Lake Geneva, 1816. Nineteen-year-old Mary Shelley is inspired to write a story about a scientist who creates a new life-form. In Brexit Britain, a young transgender doctor called Ry is falling in love with Victor Stein, a celebrated professor leading the public debate around AI and carrying out some experiments of his own in a vast underground network of tunnels. Meanwhile, Ron Lord, just divorced and living with his mom again, is set to make his fortune launching a new generation of sex dolls for lonely men everywhere. Across the Atlantic, in Phoenix, Arizona, a cryogenics facility houses dozens of bodies of men and women who are medically and legally dead... but waiting to return to life.

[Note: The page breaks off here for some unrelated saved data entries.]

(** C10, as amended. When the two residue strings are not both empty
    and both qualities are ints below [2^53] in magnitude, [a + b]
    returns a sequence whose quality lies between the smaller and the
    larger of the two input qualities, inclusive. *)
Theorem add_quality_within_input_range
  (a b : object) (sa sb : string) (za zb : Z) :
  ob_sequence a = Some sa -> ob_quality a = Some (PyInt za) ->
  ob_sequence b = Some sb -> ob_quality b = Some (PyInt zb) ->
  0 < len sa + len sb ->
  Z.abs za < 2 ^ 53 -> Z.abs zb < 2 ^ 53 ->
  exists q,
    Sequence.__add__ a b =
      Return (Object CSequence (Some (sa ++ sb)%string) (Some q))
    /\ py_le (py_min (PyInt za) (PyInt zb)) q = true
    /\ py_le q (py_max (PyInt za) (PyInt zb)) = true.
Proof.
  intros Hsa Hqa Hsb Hqb Hlen Hza Hzb.
  rewrite (add_unfold a b sa sb _ _ Hsa Hqa Hsb Hqb).
  pose proof (len_nonneg sa) as Hla. pose proof (len_nonneg sb) as Hlb.
  set (la := len sa) in *. set (lb := len sb) in *.
  assert (Hn : Z.abs (la * za + lb * zb) < 2 ^ 53 * (la + lb)).
  { set (B := 2 ^ 53) in *. nia. }
  unfold Sequence.weighted_quality. fold la lb.
  cbn [py_mul py_add bind py_truediv].
  replace (la + lb =? 0) with false by (symmetry; apply Z.eqb_neq; lia).
  rewrite int_quotient_finite; [|lia|].
  2:{ assert (2 ^ 53 * (la + lb) <= 2 ^ 1022 * (la + lb)); [|lia].
      apply Z.mul_le_mono_nonneg_r; [lia|].
      apply Z.pow_le_mono_r; lia. }
  cbn [bind]. eexists. split; [reflexivity|].
  rewrite py_min_int, py_max_int.
  apply int_quotient_between; [lia|assumption|nia].
Qed.
Lemma from_bytes_framing now data e :
  BristlemouthMessage.from_bytes now data = Raise e -> framing e = true ->
  let magic := Z_of_byte (hd x00 data) in
  (e = MessageTooShort /\ (length data < 22)%nat)
  \/ (e = InvalidMagicByte magic /\ (22 <= length data)%nat /\ magic <> BCMP_HEADER_MAGIC)
  \/ (e = ChecksumMismatch
      /\ exists msg received expected,
           BristlemouthMessage.decode_fields now data = Ok (msg, received)
           /\ BristlemouthMessage.calculate_checksum msg = Ok expected
           /\ received <> expected).
Proof.
  intros H Hf magic. rewrite from_bytes_split in H.
  destruct (decode_fields_cases now data) as [[Hl Hd] | [(Hl & Hm & Hd) | (Hl & Hm & Hd)]].
  - rewrite Hd in H. simpl in H. left. split; [congruence | exact Hl].
  - rewrite Hd in H. simpl in H. right. left. fold magic in Hm, H.
    repeat split; [congruence | exact Hl | exact Hm].
  - destruct Hd as [(e' & Hd & Hnf) | ([msg received] & Hd)]; rewrite Hd in H; simpl in H.
    + assert (e' = e) by congruence. subst e'. congruence.
    + destruct (BristlemouthMessage.calculate_checksum msg) as [expected | e'] eqn:Ec;
        simpl in H.
      * destruct (bytes_eqb received expected) eqn:Eb; simpl in H; [discriminate |].
        right. right. split; [congruence |].
        exists msg, received, expected. repeat split; try assumption.
        intros Heq. apply bytes_eqb_eq in Heq. congruence.
      * apply calculate_checksum_raises in Ec. assert (e' = e) by congruence. subst e'.
        congruence.
Qed.

Lemma from_bytes_checksum_mismatch now data msg received expected :
  BristlemouthMessage.decode_fields now data = Ok (msg, received) ->
  BristlemouthMessage.calculate_checksum msg = Ok expected ->
  received <> expected ->
  BristlemouthMessage.from_bytes now data = Raise ChecksumMismatch.
Proof.
  intros Hd Hc Hne. rewrite from_bytes_split, Hd. simpl. rewrite Hc. simpl.
  destruct (bytes_eqb received expected) eqn:Eb; [| reflexivity].
  apply bytes_eqb_eq in Eb. contradiction.
Qed.

Lemma packed_length (m : BristlemouthMessage.t) (data : list byte) :
  BristlemouthMessage._pack_without_checksum m = Ok data ->
  (22 <= length data)%nat /\ hd x00 data = byte_of_Z BCMP_HEADER_MAGIC.
Proof.
  intros H. apply pack_without_checksum_ok in H as (tb & ms & _ & _ & _ & _ & _ & _ & _ & ->).
  split; [rewrite length_app, header_of_length; lia | reflexivity].
Qed.

(** C4, amended. [from_bytes] fails with "Message too short" exactly when
    the input has fewer than 22 bytes, and with "Invalid magic byte" exactly
    when it has at least 22 and the first is not 0xBC; these are not its only
    format errors (the constructors of the topic and of the message raise
    theirs from inside it). It fails with "Checksum mismatch" exactly when all
    fields were read and the checksum recomputed from them differs from the
    four bytes after the payload. For an encoded message that decodes,
    flipping any one bit of the last four bytes gives "Checksum mismatch";
    for any encoded message, another first byte gives "Invalid magic byte". *)
Theorem decode_failures now :
  (forall data,
     BristlemouthMessage.from_bytes now data = Raise MessageTooShort
     <-> (length data < 22)%nat)
  /\ (forall data magic,
        BristlemouthMessage.from_bytes now data = Raise (InvalidMagicByte magic)
        <-> (22 <= length data)%nat /\ magic = Z_of_byte (hd x00 data)
            /\ magic <> BCMP_HEADER_MAGIC)
  /\ (forall data,
        BristlemouthMessage.from_bytes now data = Raise ChecksumMismatch
        <-> exists msg received expected,
              BristlemouthMessage.decode_fields now data = Ok (msg, received)
              /\ BristlemouthMessage.calculate_checksum msg = Ok expected
              /\ received <> expected)
  /\ (forall m bs i j,
        BristlemouthMessage.to_bytes m = Ok bs ->
        is_ok (BristlemouthMessage.from_bytes now bs) = true ->
        (length bs - 4 <= i < length bs)%nat -> 0 <= j < 8 ->
        BristlemouthMessage.from_bytes now (flip_bit_at bs i j) = Raise ChecksumMismatch)
  /\ (forall m bs b,
        BristlemouthMessage.to_bytes m = Ok bs ->
        Z_of_byte b <> BCMP_HEADER_MAGIC ->
        BristlemouthMessage.from_bytes now (set_first bs b)
        = Raise (InvalidMagicByte (Z_of_byte b))).
Proof.
  split; [| split; [| split; [| split]]].
  - intros data. split.
    + intros H. destruct (from_bytes_framing now data _ H eq_refl)
        as [[_ Hl] | [[He _] | [He _]]]; [exact Hl | discriminate | discriminate].
    + intros Hl. unfold BristlemouthMessage.from_bytes.
      apply Nat.ltb_lt in Hl. now rewrite Hl.
  - intros data magic. split.
    + intros H. destruct (from_bytes_framing now data _ H eq_refl)
        as [[He _] | [(He & Hl & Hm) | [He _]]]; try discriminate.
      injection He as He. rewrite <- He in Hm. repeat split; assumption.
    + intros (Hl & -> & Hm). rewrite from_bytes_split.
      destruct (decode_fields_cases now data) as [[Hl' Hd] | [(_ & _ & Hd) | (_ & Hm' & _)]].
      * lia.
      * rewrite Hd. reflexivity.
      * contradiction.
  - intros data. split.
    + intros H. destruct (from_bytes_framing now data _ H eq_refl)
        as [[He _] | [[He _] | [_ Hex]]]; try discriminate. exact Hex.
    + intros (msg & received & expected & Hd & Hc & Hne).
      eapply from_bytes_checksum_mismatch; eassumption.
  - intros m bs i j Hbs Hok Hi Hj.
    apply to_bytes_ok in Hbs as (data & cs & Hpack & Hcs & _ & Hlen & ->).
    destruct (pack_without_checksum_ok _ _ Hpack) as (tb & ms & _ & Hms & _).
    rewrite length_app in Hi.
    rewrite flip_bit_at_app_right by lia.
    set (cs' := flip_bit_at cs (i - length data) j).
    assert (Hlen' : length cs' = 4%nat) by (unfold cs'; now rewrite flip_bit_at_length).
    assert (Hne : cs' <> cs) by (apply flip_bit_at_changes; lia).
    rewrite from_bytes_split in Hok.
    rewrite (decode_fields_packed now m data cs ms Hpack Hms Hlen) in Hok.
    pose proof (decode_fields_packed now m data cs' ms Hpack Hms Hlen') as Hd'.
    destruct (BristlemouthTopic.init _ _ None) as [tp | e]; [| discriminate]. cbn [bind] in *.
    destruct (float_of_int ms) as [f | e]; [| discriminate]. cbn [bind] in *.
    destruct (BristlemouthMessage.init _ _ _ _ _ _ _ _) as [msg | e]; [| discriminate].
    cbn [bind fst snd] in *.
    destruct (BristlemouthMessage.calculate_checksum msg) as [expected | e] eqn:Ec;
      [| discriminate].
    cbn [bind] in Hok.
    destruct (bytes_eqb cs expected) eqn:Eb; [| discriminate].
    apply bytes_eqb_eq in Eb. subst expected.
    eapply from_bytes_checksum_mismatch; eassumption.
  - intros m bs b Hbs Hb.
    apply to_bytes_ok in Hbs as (data & cs & Hpack & _ & _ & _ & ->).
    apply packed_length in Hpack as [Hl _].
    rewrite from_bytes_split.
    destruct data as [| b0 rest]; [simpl in Hl; lia |]. cbn [app set_first].
    destruct (decode_fields_cases now (b :: rest ++ cs))
      as [[Hl' Hd] | [(_ & _ & Hd) | (_ & Hm' & _)]].
    + simpl in Hl, Hl'. rewrite length_app in Hl'. lia.
    + rewrite Hd. reflexivity.
    + simpl in Hm'. contradiction.
Qed.
Lemma all_options_agrees : agrees all_options all_options.
Proof. repeat constructor; intros def [= <-]; exact I. Qed.

Lemma configuration_options_agrees : agrees all_options configuration_options.
Proof. repeat constructor; intros def [= <-]; exact I. Qed.

Lemma well_kinded_reads_as s vv :
  well_kinded s (po.v vv) -> reads_as s vv.
Proof.
  unfold well_kinded, reads_as, has_kind, po.as_string, po.as_bool, po.as_uint,
    po.as_strings.
  destruct s as [|[] ? ?]; destruct (po.v vv); intros []; eauto.
Qed.

End Kinds.

Section Kinds_of_sources.
Context `{Core}.
Variable env : environment.

Lemma store_sources_kinded args st vm st' :
  store_sources env args st = (inr vm, st') ->
  kinded all_options (po.m vm) /\
  forall d, In d all_options -> is_Some (po.apply_default (po.semantic d)) ->
            is_Some (po.m vm !! po.key d).
Proof.
  intros Hrun. apply store_sources_inr in Hrun as (cl & vm1 & _ & Hvm1 & Hvm).
  assert (kinded all_options (po.m vm1)) as Hk1.
  { eapply store_kinded; [apply all_options_agrees|eassumption|].
    intros name vv d Hlookup. cbn in Hlookup. rewrite lookup_empty in Hlookup. discriminate. }
  assert (forall d, In d all_options -> is_Some (po.apply_default (po.semantic d)) ->
                    is_Some (po.m vm1 !! po.key d)) as Hp1.
  { intros d. eapply store_present. eassumption. }
  destruct Hvm as [->|(lines & Hvm)]; [auto|]. split.
  - eapply store_kinded; [apply configuration_options_agrees|eassumption|assumption].
  - intros d Hin Hdef. eapply store_keeps; [eassumption|]. auto.
Qed.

What will happen when homo sapiens is no longer the smartest being on the planet? In fiercely intelligent prose, Jeanette Winterson shows us how much closer we are to that future than we realize. Funny and furious, bold and clear-sighted, Frankissstein is a love story about life itself.
Author Notes
Jeanette Winterson was born in Manchester, England in 1959 and graduated from St. Catherine's College, Oxford.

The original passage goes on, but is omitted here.